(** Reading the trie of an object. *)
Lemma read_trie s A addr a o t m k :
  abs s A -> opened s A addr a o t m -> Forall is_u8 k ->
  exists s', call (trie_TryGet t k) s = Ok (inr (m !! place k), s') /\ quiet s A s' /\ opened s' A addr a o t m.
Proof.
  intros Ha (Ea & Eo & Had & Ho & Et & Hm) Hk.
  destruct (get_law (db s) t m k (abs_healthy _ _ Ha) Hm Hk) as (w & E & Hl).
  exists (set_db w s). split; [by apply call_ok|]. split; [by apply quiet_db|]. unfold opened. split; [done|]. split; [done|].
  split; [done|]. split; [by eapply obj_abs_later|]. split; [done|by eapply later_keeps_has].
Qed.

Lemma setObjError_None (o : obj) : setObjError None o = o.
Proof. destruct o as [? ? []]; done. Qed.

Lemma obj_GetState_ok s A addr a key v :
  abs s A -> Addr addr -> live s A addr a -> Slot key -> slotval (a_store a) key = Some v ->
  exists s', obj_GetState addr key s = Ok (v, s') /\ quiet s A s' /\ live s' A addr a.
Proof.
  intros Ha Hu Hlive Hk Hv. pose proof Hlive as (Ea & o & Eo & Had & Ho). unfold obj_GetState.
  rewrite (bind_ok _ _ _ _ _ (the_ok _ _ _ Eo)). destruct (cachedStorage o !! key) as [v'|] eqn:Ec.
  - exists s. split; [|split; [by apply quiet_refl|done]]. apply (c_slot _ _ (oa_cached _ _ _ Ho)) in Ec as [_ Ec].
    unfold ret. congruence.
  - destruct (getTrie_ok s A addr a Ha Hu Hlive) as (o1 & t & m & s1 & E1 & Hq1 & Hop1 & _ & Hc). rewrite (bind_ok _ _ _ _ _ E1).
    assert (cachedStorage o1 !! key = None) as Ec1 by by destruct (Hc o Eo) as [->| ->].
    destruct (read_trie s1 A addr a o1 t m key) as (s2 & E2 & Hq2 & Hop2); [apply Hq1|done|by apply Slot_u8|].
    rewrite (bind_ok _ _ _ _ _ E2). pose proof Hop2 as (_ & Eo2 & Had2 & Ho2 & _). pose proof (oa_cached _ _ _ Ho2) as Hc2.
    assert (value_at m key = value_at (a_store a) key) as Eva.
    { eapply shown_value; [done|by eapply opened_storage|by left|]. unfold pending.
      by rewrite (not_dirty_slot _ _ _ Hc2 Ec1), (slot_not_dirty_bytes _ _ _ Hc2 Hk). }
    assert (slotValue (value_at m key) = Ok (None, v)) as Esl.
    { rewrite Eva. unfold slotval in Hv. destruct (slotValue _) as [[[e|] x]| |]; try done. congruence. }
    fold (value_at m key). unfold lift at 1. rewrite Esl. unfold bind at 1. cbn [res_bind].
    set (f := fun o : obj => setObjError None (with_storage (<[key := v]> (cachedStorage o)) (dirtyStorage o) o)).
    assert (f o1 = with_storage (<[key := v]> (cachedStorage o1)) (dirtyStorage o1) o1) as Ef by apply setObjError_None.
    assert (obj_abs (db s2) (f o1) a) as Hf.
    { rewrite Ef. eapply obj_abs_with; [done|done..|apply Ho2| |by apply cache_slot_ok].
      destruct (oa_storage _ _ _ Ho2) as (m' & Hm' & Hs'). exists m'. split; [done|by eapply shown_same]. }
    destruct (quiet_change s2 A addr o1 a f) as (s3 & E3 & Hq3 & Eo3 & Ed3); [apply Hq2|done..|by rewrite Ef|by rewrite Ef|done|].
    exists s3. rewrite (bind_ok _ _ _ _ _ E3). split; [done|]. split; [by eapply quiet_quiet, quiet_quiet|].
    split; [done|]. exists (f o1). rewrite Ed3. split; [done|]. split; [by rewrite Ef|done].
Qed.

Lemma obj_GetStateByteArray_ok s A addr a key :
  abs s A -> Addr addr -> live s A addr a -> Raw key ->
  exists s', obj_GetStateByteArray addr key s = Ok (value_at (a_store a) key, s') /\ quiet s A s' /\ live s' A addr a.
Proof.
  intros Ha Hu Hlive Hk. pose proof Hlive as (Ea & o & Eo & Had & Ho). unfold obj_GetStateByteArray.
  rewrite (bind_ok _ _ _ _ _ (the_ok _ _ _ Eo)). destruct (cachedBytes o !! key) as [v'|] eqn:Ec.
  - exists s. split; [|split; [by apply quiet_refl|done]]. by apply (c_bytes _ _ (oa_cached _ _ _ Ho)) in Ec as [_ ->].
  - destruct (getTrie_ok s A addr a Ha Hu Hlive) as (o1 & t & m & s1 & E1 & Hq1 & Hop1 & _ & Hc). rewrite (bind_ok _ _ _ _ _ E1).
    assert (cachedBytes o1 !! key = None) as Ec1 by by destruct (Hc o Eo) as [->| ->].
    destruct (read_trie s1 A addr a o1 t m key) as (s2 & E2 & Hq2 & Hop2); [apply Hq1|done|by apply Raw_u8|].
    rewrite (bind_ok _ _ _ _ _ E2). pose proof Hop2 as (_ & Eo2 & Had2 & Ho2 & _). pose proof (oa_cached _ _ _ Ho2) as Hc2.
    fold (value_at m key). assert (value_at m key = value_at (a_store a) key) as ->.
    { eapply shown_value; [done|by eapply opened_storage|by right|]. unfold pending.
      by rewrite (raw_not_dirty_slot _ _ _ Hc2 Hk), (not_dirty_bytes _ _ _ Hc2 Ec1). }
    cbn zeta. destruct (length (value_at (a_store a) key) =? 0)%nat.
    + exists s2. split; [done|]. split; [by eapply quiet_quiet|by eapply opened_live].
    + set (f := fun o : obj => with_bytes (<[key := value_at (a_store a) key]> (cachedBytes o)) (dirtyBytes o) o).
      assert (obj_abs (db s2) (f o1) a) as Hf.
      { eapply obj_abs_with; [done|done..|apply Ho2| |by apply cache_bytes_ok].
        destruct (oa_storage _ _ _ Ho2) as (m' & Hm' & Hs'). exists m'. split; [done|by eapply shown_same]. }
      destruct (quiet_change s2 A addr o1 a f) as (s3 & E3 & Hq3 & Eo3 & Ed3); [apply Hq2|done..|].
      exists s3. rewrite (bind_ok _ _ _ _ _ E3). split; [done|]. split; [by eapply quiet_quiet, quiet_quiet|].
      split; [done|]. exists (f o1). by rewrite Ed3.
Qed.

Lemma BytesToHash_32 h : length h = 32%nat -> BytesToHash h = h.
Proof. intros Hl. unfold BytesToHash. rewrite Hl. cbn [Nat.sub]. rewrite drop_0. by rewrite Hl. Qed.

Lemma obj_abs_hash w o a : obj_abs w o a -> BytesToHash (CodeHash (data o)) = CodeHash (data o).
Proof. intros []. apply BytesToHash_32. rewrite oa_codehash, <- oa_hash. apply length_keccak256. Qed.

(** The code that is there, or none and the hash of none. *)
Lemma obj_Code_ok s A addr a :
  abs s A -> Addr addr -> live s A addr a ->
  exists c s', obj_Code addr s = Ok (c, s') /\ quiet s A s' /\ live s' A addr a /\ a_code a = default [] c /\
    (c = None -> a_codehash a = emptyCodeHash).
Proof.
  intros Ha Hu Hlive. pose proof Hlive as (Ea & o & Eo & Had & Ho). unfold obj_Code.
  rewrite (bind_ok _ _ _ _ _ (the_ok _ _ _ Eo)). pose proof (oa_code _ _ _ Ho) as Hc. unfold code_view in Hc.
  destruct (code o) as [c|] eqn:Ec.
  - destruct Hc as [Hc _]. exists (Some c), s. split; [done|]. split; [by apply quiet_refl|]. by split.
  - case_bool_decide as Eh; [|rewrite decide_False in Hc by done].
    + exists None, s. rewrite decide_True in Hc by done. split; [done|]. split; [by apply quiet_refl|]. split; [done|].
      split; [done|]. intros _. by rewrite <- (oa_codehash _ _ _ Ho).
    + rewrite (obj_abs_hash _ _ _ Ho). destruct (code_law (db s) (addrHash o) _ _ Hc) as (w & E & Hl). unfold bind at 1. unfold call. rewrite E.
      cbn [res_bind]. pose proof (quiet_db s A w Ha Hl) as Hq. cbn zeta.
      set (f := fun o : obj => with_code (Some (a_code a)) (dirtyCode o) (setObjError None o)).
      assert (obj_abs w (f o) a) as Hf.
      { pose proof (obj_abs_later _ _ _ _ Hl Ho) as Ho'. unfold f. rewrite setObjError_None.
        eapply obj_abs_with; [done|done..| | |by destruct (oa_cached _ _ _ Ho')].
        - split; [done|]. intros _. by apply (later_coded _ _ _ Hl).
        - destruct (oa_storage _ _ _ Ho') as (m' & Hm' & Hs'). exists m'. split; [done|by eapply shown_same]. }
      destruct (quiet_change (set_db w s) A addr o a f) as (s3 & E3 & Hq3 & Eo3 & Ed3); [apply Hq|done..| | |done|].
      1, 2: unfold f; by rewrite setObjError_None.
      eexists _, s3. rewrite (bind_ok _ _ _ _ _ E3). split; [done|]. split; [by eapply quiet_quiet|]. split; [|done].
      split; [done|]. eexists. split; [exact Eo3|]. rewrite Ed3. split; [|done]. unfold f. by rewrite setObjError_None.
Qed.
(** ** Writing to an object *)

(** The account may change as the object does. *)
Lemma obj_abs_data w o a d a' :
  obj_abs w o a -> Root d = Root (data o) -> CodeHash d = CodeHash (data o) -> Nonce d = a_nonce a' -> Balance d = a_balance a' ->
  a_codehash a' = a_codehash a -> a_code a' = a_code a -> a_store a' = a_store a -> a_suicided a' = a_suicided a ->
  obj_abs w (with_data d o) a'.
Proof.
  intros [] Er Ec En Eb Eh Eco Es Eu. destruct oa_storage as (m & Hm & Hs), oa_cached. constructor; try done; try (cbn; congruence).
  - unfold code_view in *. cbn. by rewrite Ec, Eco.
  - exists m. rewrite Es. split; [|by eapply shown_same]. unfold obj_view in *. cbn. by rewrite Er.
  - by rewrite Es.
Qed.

*WORK ITEM:* Could you reproduce, exactly, every line above from the line with "Lemma obj_GetState_ok s" to the line with "assert (cachedStorage o1", and no other line? Both ends count.

*FINISHED EXERCISE:*
Lemma obj_GetState_ok s A addr a key v :
  abs s A -> Addr addr -> live s A addr a -> Slot key -> slotval (a_store a) key = Some v ->
  exists s', obj_GetState addr key s = Ok (v, s') /\ quiet s A s' /\ live s' A addr a.
Proof.
  intros Ha Hu Hlive Hk Hv. pose proof Hlive as (Ea & o & Eo & Had & Ho). unfold obj_GetState.
  rewrite (bind_ok _ _ _ _ _ (the_ok _ _ _ Eo)). destruct (cachedStorage o !! key) as [v'|] eqn:Ec.
  - exists s. split; [|split; [by apply quiet_refl|done]]. apply (c_slot _ _ (oa_cached _ _ _ Ho)) in Ec as [_ Ec].
    unfold ret. congruence.
  - destruct (getTrie_ok s A addr a Ha Hu Hlive) as (o1 & t & m & s1 & E1 & Hq1 & Hop1 & _ & Hc). rewrite (bind_ok _ _ _ _ _ E1).
    assert (cachedStorage o1 !! key = None) as Ec1 by by destruct (Hc o Eo) as [->| ->].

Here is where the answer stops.